Start of Data excerpts

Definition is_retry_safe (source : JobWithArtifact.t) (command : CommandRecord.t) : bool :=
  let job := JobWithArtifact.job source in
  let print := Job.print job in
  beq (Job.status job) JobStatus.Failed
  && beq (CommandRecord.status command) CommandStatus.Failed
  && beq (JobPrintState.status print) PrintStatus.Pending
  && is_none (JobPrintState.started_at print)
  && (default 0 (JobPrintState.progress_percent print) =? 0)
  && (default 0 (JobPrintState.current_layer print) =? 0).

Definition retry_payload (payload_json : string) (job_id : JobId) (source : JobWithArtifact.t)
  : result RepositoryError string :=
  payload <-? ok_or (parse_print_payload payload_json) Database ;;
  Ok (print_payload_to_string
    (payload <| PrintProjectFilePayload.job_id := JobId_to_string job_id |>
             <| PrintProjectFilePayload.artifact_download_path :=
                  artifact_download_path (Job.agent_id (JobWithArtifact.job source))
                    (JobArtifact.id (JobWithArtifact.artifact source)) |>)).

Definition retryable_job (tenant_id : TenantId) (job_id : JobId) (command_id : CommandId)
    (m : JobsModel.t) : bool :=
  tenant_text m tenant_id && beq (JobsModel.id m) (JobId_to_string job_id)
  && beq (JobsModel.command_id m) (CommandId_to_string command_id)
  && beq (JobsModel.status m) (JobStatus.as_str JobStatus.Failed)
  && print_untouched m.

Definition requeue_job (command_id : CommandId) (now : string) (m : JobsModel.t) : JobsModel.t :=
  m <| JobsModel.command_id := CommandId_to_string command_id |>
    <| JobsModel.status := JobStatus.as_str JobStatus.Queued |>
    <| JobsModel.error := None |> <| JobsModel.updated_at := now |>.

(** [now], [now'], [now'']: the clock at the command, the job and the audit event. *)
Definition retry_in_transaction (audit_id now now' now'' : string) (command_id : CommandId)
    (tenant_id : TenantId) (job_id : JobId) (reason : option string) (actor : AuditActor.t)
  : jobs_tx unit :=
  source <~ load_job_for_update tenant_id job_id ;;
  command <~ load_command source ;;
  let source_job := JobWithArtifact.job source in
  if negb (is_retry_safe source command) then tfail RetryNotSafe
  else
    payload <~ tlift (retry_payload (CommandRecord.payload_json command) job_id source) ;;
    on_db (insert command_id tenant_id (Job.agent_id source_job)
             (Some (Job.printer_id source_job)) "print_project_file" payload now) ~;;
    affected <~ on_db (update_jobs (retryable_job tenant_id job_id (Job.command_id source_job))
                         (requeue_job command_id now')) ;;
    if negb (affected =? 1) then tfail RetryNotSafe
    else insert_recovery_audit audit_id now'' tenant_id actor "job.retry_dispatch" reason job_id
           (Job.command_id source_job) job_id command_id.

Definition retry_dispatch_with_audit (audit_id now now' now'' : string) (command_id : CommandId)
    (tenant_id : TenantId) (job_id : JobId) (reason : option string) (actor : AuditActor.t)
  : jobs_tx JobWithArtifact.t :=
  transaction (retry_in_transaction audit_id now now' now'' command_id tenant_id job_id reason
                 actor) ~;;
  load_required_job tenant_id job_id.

End of Data excerpts
Start of Data excerpts

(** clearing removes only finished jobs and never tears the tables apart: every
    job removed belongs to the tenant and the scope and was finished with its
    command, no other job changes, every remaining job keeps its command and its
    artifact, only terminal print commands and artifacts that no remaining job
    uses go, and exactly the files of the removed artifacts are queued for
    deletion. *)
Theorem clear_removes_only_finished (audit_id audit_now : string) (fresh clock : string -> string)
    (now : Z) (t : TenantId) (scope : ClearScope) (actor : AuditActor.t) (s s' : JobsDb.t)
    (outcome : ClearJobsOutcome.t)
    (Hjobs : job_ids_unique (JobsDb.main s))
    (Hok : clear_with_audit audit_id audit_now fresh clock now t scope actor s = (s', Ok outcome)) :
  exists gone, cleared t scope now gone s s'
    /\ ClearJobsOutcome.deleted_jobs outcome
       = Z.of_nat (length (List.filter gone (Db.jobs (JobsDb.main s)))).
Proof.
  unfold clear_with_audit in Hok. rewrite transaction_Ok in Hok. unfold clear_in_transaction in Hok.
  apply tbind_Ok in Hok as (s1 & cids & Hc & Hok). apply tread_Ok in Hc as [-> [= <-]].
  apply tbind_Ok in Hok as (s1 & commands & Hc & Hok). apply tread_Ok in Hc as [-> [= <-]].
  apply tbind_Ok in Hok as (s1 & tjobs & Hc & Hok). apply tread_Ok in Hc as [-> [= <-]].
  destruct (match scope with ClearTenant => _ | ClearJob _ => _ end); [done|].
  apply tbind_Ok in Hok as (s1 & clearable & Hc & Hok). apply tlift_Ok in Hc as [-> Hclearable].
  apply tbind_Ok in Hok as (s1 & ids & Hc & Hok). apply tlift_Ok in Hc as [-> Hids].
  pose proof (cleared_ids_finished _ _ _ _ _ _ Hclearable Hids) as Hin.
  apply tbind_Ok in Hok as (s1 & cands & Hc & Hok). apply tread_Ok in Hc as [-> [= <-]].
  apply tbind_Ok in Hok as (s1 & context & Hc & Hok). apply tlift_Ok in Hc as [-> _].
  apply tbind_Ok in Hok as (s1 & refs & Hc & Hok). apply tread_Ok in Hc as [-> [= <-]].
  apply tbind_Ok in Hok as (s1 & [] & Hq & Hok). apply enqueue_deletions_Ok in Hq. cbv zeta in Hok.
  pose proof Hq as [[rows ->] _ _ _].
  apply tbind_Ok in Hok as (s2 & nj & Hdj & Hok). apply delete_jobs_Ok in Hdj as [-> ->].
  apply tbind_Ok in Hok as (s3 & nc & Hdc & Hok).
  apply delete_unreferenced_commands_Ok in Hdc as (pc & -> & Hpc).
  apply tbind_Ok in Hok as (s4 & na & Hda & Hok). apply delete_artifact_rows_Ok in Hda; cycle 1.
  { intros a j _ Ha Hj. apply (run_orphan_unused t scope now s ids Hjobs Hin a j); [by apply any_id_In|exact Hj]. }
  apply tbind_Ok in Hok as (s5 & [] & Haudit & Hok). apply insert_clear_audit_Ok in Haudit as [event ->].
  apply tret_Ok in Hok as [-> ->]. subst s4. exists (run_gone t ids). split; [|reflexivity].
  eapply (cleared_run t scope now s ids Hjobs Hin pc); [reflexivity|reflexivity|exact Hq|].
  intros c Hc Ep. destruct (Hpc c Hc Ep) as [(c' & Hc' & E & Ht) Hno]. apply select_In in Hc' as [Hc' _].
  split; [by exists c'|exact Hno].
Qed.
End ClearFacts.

End of Data excerpts
Start of Data excerpts

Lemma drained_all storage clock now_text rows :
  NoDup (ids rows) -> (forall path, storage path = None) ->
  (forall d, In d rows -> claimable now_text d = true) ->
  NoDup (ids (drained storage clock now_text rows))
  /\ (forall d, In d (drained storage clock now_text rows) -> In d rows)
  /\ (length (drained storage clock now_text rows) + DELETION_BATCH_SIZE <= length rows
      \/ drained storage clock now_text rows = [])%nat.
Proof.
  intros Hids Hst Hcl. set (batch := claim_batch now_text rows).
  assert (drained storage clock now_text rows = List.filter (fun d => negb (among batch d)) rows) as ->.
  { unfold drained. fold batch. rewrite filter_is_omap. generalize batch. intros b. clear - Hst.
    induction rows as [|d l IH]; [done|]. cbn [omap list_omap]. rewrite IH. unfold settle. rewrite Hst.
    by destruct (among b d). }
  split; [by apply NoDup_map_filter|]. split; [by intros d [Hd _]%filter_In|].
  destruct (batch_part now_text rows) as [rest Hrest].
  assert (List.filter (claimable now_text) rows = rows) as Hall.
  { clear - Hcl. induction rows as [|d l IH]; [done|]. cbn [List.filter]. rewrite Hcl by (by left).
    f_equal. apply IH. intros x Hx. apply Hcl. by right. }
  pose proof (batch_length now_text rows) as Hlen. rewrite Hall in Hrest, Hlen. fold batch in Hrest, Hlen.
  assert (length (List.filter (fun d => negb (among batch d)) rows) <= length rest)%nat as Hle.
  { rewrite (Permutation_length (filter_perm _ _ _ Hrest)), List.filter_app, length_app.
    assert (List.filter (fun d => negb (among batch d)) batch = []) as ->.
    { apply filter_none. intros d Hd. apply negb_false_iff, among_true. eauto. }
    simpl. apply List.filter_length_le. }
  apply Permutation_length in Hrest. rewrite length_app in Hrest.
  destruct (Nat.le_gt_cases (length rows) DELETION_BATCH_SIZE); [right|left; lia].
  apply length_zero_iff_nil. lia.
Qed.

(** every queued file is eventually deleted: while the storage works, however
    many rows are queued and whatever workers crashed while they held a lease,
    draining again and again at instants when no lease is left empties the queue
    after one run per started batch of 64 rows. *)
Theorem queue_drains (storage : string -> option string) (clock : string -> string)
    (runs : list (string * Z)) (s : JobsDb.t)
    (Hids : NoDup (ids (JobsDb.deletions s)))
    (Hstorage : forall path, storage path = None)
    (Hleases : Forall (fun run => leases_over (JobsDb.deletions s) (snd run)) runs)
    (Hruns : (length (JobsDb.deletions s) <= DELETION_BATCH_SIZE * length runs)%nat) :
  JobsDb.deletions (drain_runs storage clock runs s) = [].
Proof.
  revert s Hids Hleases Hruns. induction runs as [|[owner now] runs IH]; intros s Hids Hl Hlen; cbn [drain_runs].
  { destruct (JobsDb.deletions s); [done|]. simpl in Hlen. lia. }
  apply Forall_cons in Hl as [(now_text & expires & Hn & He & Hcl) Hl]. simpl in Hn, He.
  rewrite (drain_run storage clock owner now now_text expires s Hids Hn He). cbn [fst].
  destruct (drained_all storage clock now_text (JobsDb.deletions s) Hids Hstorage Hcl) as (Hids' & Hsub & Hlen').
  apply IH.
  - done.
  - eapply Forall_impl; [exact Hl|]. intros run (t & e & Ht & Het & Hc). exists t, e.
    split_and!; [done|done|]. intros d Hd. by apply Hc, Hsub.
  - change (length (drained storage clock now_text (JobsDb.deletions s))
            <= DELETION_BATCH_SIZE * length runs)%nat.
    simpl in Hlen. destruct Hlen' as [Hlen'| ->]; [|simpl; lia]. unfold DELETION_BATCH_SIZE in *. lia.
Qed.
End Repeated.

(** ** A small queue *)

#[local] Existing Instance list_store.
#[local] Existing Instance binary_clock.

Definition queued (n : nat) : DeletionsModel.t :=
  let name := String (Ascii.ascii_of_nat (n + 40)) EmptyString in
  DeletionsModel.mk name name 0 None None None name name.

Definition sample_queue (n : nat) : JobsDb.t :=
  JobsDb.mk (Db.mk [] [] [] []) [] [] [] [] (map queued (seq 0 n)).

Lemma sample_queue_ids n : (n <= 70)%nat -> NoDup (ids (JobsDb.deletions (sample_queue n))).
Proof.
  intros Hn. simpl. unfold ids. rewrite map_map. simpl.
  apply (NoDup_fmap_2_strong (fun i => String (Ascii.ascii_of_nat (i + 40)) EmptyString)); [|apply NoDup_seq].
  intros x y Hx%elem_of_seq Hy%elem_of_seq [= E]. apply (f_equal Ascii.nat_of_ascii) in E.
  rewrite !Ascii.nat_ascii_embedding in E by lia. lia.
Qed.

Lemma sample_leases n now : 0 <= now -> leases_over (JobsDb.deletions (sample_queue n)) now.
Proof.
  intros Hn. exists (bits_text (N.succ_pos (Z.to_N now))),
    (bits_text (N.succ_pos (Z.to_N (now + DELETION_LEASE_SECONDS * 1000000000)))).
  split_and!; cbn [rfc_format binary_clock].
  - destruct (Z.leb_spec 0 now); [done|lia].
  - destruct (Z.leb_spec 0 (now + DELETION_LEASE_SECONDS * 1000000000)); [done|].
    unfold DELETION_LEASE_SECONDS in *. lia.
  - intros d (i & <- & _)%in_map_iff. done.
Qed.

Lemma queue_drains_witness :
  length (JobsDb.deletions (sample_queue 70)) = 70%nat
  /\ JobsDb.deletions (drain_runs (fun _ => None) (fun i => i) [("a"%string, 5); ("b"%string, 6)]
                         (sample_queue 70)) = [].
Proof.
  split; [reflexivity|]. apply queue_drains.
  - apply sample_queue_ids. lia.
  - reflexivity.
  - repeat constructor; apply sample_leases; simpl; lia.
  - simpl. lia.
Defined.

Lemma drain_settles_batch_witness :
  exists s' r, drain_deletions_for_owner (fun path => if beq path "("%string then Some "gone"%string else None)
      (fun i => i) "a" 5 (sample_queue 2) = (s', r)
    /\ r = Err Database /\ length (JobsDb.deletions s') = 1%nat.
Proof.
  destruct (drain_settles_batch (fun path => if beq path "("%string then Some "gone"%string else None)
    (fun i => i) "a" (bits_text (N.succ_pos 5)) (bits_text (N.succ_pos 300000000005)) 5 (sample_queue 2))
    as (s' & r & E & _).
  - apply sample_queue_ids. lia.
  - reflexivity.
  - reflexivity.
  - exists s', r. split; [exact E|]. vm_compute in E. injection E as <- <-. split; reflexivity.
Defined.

End of Data excerpts

What you are asked to do — Every line above that carries the string "actor" should be copied.

Task response —
    (tenant_id : TenantId) (job_id : JobId) (reason : option string) (actor : AuditActor.t)
    else insert_recovery_audit audit_id now'' tenant_id actor "job.retry_dispatch" reason job_id
    (tenant_id : TenantId) (job_id : JobId) (reason : option string) (actor : AuditActor.t)
                 actor) ~;;
    (now : Z) (t : TenantId) (scope : ClearScope) (actor : AuditActor.t) (s s' : JobsDb.t)
    (Hok : clear_with_audit audit_id audit_now fresh clock now t scope actor s = (s', Ok outcome)) :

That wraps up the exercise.